Work task:
Starting at the first line of the entries below, output every line exactly, up to and including the line with "<-]). by eapply".

(Stored data entries)
Lemma vfs_file_state new fd s f s1 : vfs_file new fd s = Some (f, s1) -> exists t, fd_table new s = (t, s1).
Proof.
  unfold vfs_file. destruct (fd_table new s) as [t s2]. destruct (_ || _); [intros [= <- <-]; by exists t|].
  intros (l & _ & (g & _ & [= <- <-])%bind_Some)%bind_Some. by exists t.
Qed.

Lemma fcntl_balanced new fd cmd arg s r s' :
  balanced zero s -> room s -> fresh_table s new -> vfs_fcntl new fd cmd arg s = Some (r, s') -> balanced zero s'.
Proof.
  intros Hb Hr Hn. unfold vfs_fcntl. intros ([f s1] & Hf & H)%bind_Some.
  destruct (vfs_file_state _ _ _ _ _ Hf) as (t & Et). apply vfs_file_balanced in Hf as (Hb1 & Hr1 & Ef); [|done..].
  destruct (_ && _); [by injection H as _ <-|]. destruct (cmd =? F_GETFL).
  { destruct (f =? 0); [by injection H as _ <-|]. by apply bind_Some in H as (fl & _ & [= _ <-]). }
  destruct (cmd =? F_SETFL).
  { destruct (f =? 0); [by injection H as _ <-|]. apply bind_Some in H as (fl & Hfl & [= _ <-]). by eapply balanced_upd. }
  destruct (_ || _); [by injection H as _ <-|]. destruct (cmd =? F_DUPFD); [|by injection H as _ <-].
  rewrite (fd_table_again _ _ _ _ Et) in H. destruct (Z.eqb_spec f 0) as [->|H0]; [rewrite orb_true_r in H; by injection H as _ <-|].
  rewrite orb_false_r in H. destruct (t =? 0); [by injection H as _ <-|]. apply bind_Some in H as (l & Hl & H).
  set (lo := if s32 arg <? 0 then 0 else s32 arg) in *.
  assert (Hlo : 0 <= lo) by (unfold lo; destruct (Z.ltb_spec (s32 arg) 0); lia).
  destruct (Z.ltb_spec (free_from lo l) 0) as [|Hi]; [by injection H as _ <-|]. apply bind_Some in H as (s3 & H3 & [= _ <-]).
  refine (balanced_dup s1 t l (free_from lo l) f s3 Hb1 Hr1 Hl _ H0 H3). by apply free_from_slot.
Qed.

Lemma install_balanced new nf vn flags s r s' :
  balanced zero s -> room s -> fresh_table s new -> fresh_file s nf ->
  vfs_install_vnode new nf vn flags s = Some (r, s') -> balanced zero s'.
Proof.
  intros Hb Hr Hn Hf. unfold vfs_install_vnode. destruct (fd_table new s) as [t s1] eqn:Et.
  apply fd_table_balanced in Et as (Hb1 & Hr1 & Ef); [|done..]. destruct (_ || _); [by intros [= _ <-]|].
  destruct (Z.eqb_spec nf 0) as [|H0]; [by intros [= _ <-]|]. intros (l & Hl & H)%bind_Some.
  destruct (Z.ltb_spec (fd_alloc l) 0) as [|Hfd]; [by injection H as _ <-|]. injection H as _ <-.
  apply balanced_install; try done; [by apply free_from_slot; [lia|]|]. unfold fresh_file in Hf. congruence.
Qed.

Lemma pipe_balanced new vn p rf wf s r fdp s' :
  balanced zero s -> room s -> fresh_table s new -> fresh_file s rf -> fresh_file s wf -> rf <> wf ->
  vfs_pipe new vn p rf wf s = Some (r, fdp, s') -> balanced zero s'.
Proof.
  unfold fresh_file. intros Hb Hr Hn Hrf Hwf Hne. unfold vfs_pipe. destruct (fd_table new s) as [t s1] eqn:Et.
  apply fd_table_balanced in Et as (Hb1 & Hr1 & Ef); [|done..]. destruct (t =? 0); [by intros [= _ _ <-]|].
  destruct (Z.eqb_spec rf 0) as [->|Hr0]; [rewrite !orb_true_r; by intros [= _ _ <-]|].
  destruct (Z.eqb_spec wf 0) as [->|Hw0]; [rewrite !orb_true_r; by intros [= _ _ <-]|].
  destruct (_ || _ || _ || _); [by intros [= _ _ <-]|]. cbn [new_pipe].
  intros (l & Hl & H)%bind_Some. destruct (Z.ltb_spec (fd_alloc l) 0) as [|Hfd]; [by injection H as _ _ <-|].
  set (l1 := <[Z.to_nat (fd_alloc l) := rf]> l) in *.
  destruct (Z.ltb_spec (fd_alloc l1) 0) as [|Hfd1]; [by injection H as _ _ <-|]. injection H as _ _ <-.
  pose proof (balanced_install s1 t l (fd_alloc l) rf (File vn 0 O_RDONLY 1) Hb1 Hl
    (free_from_slot 3 l ltac:(lia) Hfd) ltac:(congruence) Hr0 eq_refl) as H2.
  eapply balanced_eq; [..|apply (balanced_install _ t l1 (fd_alloc l1) wf (File vn 0 O_WRONLY 1) H2)]; cbn; try done.
  - by rewrite insert_insert_eq.
  - apply lookup_insert_eq.
  - by apply free_from_slot; [lia|].
  - rewrite lookup_insert_ne by done. congruence.
Qed.

Lemma file_get_frame f s s' : file_get f s = Some s' -> tables s' = tables s.
Proof. unfold file_get. by intros (fl & _ & [= <-])%bind_Some. Qed.

Lemma share_all_balanced l s s' :
  (forall f, f <> 0 -> refs (tables s) f < 2 ^ 31 - 1) ->
  balanced (fun x => - cnt l x) s -> share_all l s = Some s' -> balanced zero s' /\ tables s' = tables s.
Proof.
  revert s. induction l as [|f l IH]; intros s Hr Hb; cbn [share_all]; [by intros [= <-]|].
  intros (s1 & H1 & H)%bind_Some. unfold truth in H1. destruct (Z.eqb_spec f 0) as [->|H0]; cbn [negb] in H1.
  - injection H1 as <-. apply IH; [done| |done]. eapply balanced_ext; [|exact Hb]. intros x Hx. cbn.
    rewrite cnt_cons, decide_False by done. lia.
  - pose proof (file_get_frame _ _ _ H1) as Et.
    apply (balanced_get (fun x => - cnt l x)) in H1; [| |intros x; pose proof (cnt_nonneg l x); cbn; lia| |done].
    + apply IH in H; [|by rewrite Et|done]. destruct H as [A B]. split; [done|congruence].
    + by apply Hr.
    + eapply balanced_ext; [|exact Hb]. intros x Hx. cbn. rewrite cnt_cons. unfold one. lia.
Qed.

Lemma cnt_le l f : cnt l f <= len l.
Proof. unfold cnt, len. apply Nat2Z.inj_le, count_occ_bound. Qed.

Lemma fork_balanced new d p s s' :
  balanced zero s -> room s -> fresh_table s new -> vfs_fork_fds new d p s = Some s' -> balanced zero s'.
Proof.
  unfold fresh_table. intros Hb Hr Hn. unfold vfs_fork_fds. destruct (_ =? 0); [by intros [= <-]|].
  destruct (new =? 0); [by intros [= <-]|]. intros (l & Hl & (s1 & H1 & [= <-])%bind_Some)%bind_Some.
  pose proof (b_len _ _ Hb _ _ Hl) as Hlen. apply share_all_balanced in H1 as [H1 _].
  - by eapply balanced_eq; [..|exact H1].
  - intros f Hf. cbn. rewrite refs_insert_new by done. pose proof (cnt_le l f). specialize (Hr f Hf).
    unfold VFS_MAX_FDS in Hlen. lia.
  - eapply balanced_ext; [|by apply (balanced_table zero s new l)]. done.
Qed.

Lemma share_balanced new nrc d p s s' :
  balanced zero s -> room s -> fresh_table s new -> vfs_share_fds new nrc d p s = Some s' -> balanced zero s'.
Proof.
  unfold fresh_table. intros Hb Hr Hn. unfold vfs_share_fds. destruct (_ && _); [by intros [= <-]|].
  set (s1 := if fd_table_of s p =? 0 then _ else s).
  assert (Hb1 : balanced zero s1).
  { unfold s1. destruct (_ =? 0); [|done].
    eapply balanced_eq; [..|exact (balanced_empty_table s new Hn Hb)]; done. }
  destruct (_ && _); [by intros [= <-]|]. intros (n & _ & [= <-])%bind_Some.
  eapply balanced_eq; [..|exact Hb1]; by destruct (fd_rc_of s1 p =? 0).
Qed.

(** The slots below [i] are free. *)
Definition free_below (l : list Z) (i : Z) : Prop := forall j, Z.of_nat j < i -> l !! j = Some 0.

Solved problem:
Lemma vfs_file_state new fd s f s1 : vfs_file new fd s = Some (f, s1) -> exists t, fd_table new s = (t, s1).
Proof.
  unfold vfs_file. destruct (fd_table new s) as [t s2]. destruct (_ || _); [intros [= <- <-]; by exists t|].
  intros (l & _ & (g & _ & [= <- <-])%bind_Some)%bind_Some. by exists t.
Qed.

Lemma fcntl_balanced new fd cmd arg s r s' :
  balanced zero s -> room s -> fresh_table s new -> vfs_fcntl new fd cmd arg s = Some (r, s') -> balanced zero s'.
Proof.
  intros Hb Hr Hn. unfold vfs_fcntl. intros ([f s1] & Hf & H)%bind_Some.
  destruct (vfs_file_state _ _ _ _ _ Hf) as (t & Et). apply vfs_file_balanced in Hf as (Hb1 & Hr1 & Ef); [|done..].
  destruct (_ && _); [by injection H as _ <-|]. destruct (cmd =? F_GETFL).
  { destruct (f =? 0); [by injection H as _ <-|]. by apply bind_Some in H as (fl & _ & [= _ <-]). }
  destruct (cmd =? F_SETFL).
  { destruct (f =? 0); [by injection H as _ <-|]. apply bind_Some in H as (fl & Hfl & [= _ <-]). by eapply balanced_upd. }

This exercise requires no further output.